Fran è certamente quella che incarna i personaggi preferiti di Caloni, maledetti, estremamente dandy in un senso più contemporaneo, tra bollicine di champagne e concerti rock, locali fumosi e auto di lusso.
Essere androgino dotato di un fascino che centrifuga tutto quello che le gira attorno, Francoise, “Fran” è Ulisse e Penelope assieme, il viaggio e l’attesa, il maschile che scommette il destino, il femminile che attende in astuta attesa e con intelligenza multiforme si barcamena tra le tregende del caso. Sin dall’incipit del romanzo, il vagheggiamento omerico del viaggio del ritorno spalanca la trama diffusa del romanzo in una possibile epica del presente dove riconosciamo i sempiterni sentimenti che ricongiungono i sette animali bianchi: Neva, Amen, Amelia, Ivana, Lucy, Fran:
La nave era un enorme gioiello incagliato che luccicava e ansimava, un insetto meccanico che esalava gemiti metallici, nobilmente sdraiato sul suo fianco destro in un mare tranquillo dai bagliori dorati.

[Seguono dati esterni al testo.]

(** C40. A corrupt intent row escapes recovery.  When no commit is pending, the
    snapshot file loads, its policy and specification digests are the current ones,
    and the database holds, under an authorization the snapshot anchors, a row that
    the intent constructor refuses, while every intent anchored before it is stored
    as anchored, then startup does not report a mismatch: the constructor's
    ExecutionJournalError escapes from it. *)
Theorem corrupt_intent_escapes f fs spec policy s (Hp : sf_pending fs = NoFile) (Hload : load_recovery_snapshot (sf_target fs) = Ok s)
    (Hpolicy : rs_policy_sha256 s = JStr (_policy_sha256 (default default_execution_policy policy))) (Hspec : rs_spec_sha256 s = JStr (_spec_sha256 spec))
    (Hcorrupt : corrupt_anchor f s) :
  exists e, recover_startup (Opened f) fs spec policy = Err e /\ exn_cls e = ExecutionJournalError.
Proof.
  destruct Hcorrupt as (before & record & after & h & bad & Hs & Hbefore & Htable & Hh & Hbad & Hinvalid).
  assert (exists e, intent_holds (Opened f) record = Err e /\ exn_cls e = ExecutionJournalError) as (e & He & Hcls).
  { unfold intent_holds, select. rewrite Hh. cbn [rbind]. rewrite (proj2 (str_in_spec _ _) Htable). cbn [rbind]. rewrite Hbad. unfold new_intent_record.
    destruct (intent_post_init bad) as [[]|e] eqn:E; [done|]. exists e. split; [done|]. by apply intent_error_class in E. }
  exists e. split; [|done]. unfold recover_startup. rewrite Hp. cbn [exists_file]. change (match policy with Some p => p | None => default_execution_policy end) with (default default_execution_policy policy).
  destruct (sf_target fs) as [| | |b] eqn:Et; [discriminate Hload|discriminate Hload|discriminate Hload|]. cbn [exists_file negb]. rewrite Hload, Hpolicy, Hspec, !(proj2 (py_eq_str _ _) eq_refl).
  cbn [negb]. assert (all_hold (intent_holds (Opened f)) (rs_intent_records s) = Err e) as Ha.
  { rewrite Hs. clear - Hbefore He. induction before as [|x l IH]; cbn [app all_hold]; [by rewrite He|]. rewrite (Hbefore x) by apply list_elem_of_here. cbn [rbind].
    apply IH. intros y Hy. by apply Hbefore, list_elem_of_further. }
  unfold _validate_snapshot_prefix. rewrite Ha. cbn [rbind]. rewrite bool_decide_false; [done|]. rewrite Hcls. unfold SNAPSHOT_ERRORS, VALUE_ERRORS.
  rewrite !elem_of_cons, elem_of_nil. naive_solver.
Qed.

Inizia tutto con un naufragio, saltato alle cronache italiano di qualche anno fa; Neva che parla per prima è vittima del suo analogo simbolico, un naufragio esistenziale, fa l’inventario delle macerie, quelle della Costa crociere inabissate, le sue ancora galleggianti nella psiche.
Nelle frange sterminate delle personalità degli animali bianchi, perfette e misteriose come i frattali, ognuna contiene l’altro da sé in un drama queer che ci porta al cuore di una questione soprattutto umana, prima che di genere,.
Quante volte siamo uomini e donne indipendentemente dal nostro genere di appartenenza? Quante volte incarniamo lo stereotipo, quante volte lo scardiniamo? “Eravamo animali albini usciti dai sotterranei per sconvolgere i perbenisti” rimane quell’esigenza di rompere le barriere, un salto nel buio che il motore di tutto, l’animale principale Fran non riesce ad abbracciare completamente, circondandosi di feticci da ricconi, fino al trash, all’esagerazione compiaciuta:
Fran si era trasformata nella superficie levigata e innocua delle cose, ogni angolo smussato, ogni ombra fugata. C’è chi è disposto ad accettare pesanti compromessi, a pagare qualsiasi cosa pur di arrivare in alto: rinunciare a se stesso in nome dell’apparenza, piegarsi e vendersi all’ideale del potere come se fosse tutto uno scherzo, un gioco
In questo mondo che tanto mi ricorda gli anni novanta delle supermodel di Altman, mischiati con lo stile grunge-chic di Caloni, mi sembra di scorgere una scrittura che riesce a stento a trattenere l’emotività, – qualche volta questa si frantuma letteralmente nelle scene parossistiche – dove gli umori mascolini e femminili, a dispetto di ogni categoria, conflagrano. Animali bianchi che annaspano tra le gabbie di una società giudicante e il loro vitalismo sfrenato, sessuale, o più semplicemente umano.
Nel raccordare questi intensi quadri umani, Caloni si conferma scrittrice colta e attenta alle suggestioni musicali, estetiche in senso lato: una sensibilità che raccoglie il vissuto, lo incasella in una cornice precisa, in un’atmosfera culturale, entro la quale agilmente compone canzoni, riflessioni, abbandoni nichilisti, amori amari, tragiche morti consumate sulla spider a suon di Metallica: ampie le citazioni musicali sempre precise e coerenti, non sono un ornamento ma la colonna sonora delle vite, esattamente come sarebbe nel montaggio di un film, con tempi e scansioni perfette. Ha i sensi acuiti, Caloni, e la sua è una scrittura che si deve prima sentire, senza alcuna forma di pregiudizio.